▶ Problem to work on: Please filter the entries and return only the lines that include "fresh".
┌─ Material for this exercise
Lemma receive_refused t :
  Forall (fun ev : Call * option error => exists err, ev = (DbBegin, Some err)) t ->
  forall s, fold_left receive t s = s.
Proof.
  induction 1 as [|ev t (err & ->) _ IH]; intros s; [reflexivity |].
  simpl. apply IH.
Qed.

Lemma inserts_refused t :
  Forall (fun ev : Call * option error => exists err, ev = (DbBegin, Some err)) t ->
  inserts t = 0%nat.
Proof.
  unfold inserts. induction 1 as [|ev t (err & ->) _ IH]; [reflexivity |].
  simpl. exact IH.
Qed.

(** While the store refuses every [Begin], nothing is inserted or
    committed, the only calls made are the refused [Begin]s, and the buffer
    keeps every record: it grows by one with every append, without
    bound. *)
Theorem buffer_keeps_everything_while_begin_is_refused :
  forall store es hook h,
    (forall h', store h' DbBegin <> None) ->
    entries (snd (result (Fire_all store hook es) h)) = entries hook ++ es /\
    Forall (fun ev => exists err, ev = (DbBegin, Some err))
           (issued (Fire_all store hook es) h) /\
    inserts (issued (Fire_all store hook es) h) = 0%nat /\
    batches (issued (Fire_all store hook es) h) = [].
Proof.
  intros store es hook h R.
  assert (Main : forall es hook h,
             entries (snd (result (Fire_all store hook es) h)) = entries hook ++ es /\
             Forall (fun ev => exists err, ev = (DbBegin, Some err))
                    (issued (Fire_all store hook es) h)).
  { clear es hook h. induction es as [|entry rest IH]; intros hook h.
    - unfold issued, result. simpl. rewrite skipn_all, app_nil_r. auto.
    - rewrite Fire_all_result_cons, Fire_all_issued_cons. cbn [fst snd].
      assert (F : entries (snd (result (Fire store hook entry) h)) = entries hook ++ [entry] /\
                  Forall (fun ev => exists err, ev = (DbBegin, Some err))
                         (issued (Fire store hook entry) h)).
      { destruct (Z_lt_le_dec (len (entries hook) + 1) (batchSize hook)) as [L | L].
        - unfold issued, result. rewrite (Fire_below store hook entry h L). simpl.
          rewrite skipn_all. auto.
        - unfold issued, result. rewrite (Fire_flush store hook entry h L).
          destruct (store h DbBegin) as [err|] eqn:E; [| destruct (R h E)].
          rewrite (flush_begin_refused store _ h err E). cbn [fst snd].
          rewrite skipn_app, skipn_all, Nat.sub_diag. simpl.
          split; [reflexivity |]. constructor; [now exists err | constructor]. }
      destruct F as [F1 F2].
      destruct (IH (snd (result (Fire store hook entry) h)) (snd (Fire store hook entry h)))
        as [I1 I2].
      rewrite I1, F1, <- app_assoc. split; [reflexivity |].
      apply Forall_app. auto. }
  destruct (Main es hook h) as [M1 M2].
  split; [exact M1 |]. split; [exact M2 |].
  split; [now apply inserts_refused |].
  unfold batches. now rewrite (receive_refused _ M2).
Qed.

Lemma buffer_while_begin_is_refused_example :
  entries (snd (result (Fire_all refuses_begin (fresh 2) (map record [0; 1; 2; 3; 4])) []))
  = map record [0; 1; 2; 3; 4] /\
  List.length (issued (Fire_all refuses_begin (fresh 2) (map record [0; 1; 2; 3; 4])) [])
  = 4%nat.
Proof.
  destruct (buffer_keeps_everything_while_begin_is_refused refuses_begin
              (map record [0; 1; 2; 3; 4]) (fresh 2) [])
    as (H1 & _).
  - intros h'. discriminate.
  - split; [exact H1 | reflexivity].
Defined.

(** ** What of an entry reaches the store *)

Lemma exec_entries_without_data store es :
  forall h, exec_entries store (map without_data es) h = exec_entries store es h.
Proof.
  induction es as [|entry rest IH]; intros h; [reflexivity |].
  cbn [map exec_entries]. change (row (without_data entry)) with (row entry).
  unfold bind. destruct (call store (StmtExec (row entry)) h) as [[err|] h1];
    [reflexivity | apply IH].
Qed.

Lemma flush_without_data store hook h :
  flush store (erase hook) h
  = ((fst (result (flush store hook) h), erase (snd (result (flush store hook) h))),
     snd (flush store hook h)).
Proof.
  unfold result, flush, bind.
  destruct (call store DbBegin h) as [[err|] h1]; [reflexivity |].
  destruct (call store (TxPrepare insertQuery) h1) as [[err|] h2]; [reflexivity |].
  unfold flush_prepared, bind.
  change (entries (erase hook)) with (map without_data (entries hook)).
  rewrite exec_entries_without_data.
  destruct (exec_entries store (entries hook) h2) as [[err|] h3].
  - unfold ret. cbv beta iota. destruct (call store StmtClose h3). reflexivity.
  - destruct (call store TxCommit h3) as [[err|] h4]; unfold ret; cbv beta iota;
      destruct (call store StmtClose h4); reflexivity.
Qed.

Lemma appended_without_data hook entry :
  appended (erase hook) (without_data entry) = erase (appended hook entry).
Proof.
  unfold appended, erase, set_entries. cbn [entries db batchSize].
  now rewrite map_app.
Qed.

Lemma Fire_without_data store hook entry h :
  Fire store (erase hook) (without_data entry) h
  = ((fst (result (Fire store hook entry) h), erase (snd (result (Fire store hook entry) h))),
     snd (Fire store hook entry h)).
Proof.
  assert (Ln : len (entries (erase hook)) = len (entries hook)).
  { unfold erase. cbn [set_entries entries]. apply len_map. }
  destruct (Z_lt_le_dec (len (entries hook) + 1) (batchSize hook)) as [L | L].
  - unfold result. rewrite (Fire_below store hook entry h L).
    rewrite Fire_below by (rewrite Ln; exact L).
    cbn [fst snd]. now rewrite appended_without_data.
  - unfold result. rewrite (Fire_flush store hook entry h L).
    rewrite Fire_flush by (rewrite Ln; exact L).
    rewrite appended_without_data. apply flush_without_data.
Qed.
└─
┌─ Material for this exercise
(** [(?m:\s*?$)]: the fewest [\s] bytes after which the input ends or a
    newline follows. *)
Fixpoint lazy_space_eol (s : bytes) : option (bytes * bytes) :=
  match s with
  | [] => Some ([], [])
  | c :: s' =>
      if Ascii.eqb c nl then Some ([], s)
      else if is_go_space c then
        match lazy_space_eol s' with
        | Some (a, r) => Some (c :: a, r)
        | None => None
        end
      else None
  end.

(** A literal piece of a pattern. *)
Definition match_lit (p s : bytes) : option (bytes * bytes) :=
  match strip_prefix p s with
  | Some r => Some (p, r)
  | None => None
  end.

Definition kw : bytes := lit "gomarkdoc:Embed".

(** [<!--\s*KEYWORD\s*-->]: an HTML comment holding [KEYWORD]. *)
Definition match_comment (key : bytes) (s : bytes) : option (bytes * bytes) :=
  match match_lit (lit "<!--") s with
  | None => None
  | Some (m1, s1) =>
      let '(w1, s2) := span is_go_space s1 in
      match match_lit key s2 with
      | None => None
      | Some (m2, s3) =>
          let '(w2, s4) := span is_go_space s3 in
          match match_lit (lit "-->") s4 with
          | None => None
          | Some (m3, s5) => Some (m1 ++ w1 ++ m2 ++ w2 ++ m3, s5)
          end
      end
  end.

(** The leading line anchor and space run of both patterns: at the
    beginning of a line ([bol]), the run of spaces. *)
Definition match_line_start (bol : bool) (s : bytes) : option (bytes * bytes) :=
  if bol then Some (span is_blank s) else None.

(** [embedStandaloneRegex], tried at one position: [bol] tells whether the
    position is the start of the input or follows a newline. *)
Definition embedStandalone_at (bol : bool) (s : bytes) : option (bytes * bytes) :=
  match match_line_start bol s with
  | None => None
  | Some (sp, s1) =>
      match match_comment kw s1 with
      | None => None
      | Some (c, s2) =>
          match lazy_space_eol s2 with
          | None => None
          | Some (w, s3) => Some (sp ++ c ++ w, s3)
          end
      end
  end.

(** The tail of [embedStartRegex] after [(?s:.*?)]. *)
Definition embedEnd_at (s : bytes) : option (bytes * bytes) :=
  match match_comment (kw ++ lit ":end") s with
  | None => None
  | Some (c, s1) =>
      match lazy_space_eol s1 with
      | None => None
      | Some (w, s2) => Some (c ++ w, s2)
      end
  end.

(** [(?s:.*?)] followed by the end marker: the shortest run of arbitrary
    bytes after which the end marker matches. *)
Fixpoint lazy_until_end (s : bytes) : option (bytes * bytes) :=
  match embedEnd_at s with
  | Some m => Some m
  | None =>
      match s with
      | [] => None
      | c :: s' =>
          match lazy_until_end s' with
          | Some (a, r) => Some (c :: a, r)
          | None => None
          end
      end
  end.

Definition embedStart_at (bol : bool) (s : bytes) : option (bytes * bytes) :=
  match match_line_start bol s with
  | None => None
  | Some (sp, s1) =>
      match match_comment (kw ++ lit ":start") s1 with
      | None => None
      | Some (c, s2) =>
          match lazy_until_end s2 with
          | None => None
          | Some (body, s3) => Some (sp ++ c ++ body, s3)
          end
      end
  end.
└─
▶ Reply:
  entries (snd (result (Fire_all refuses_begin (fresh 2) (map record [0; 1; 2; 3; 4])) []))
  List.length (issued (Fire_all refuses_begin (fresh 2) (map record [0; 1; 2; 3; 4])) [])
              (map record [0; 1; 2; 3; 4]) (fresh 2) [])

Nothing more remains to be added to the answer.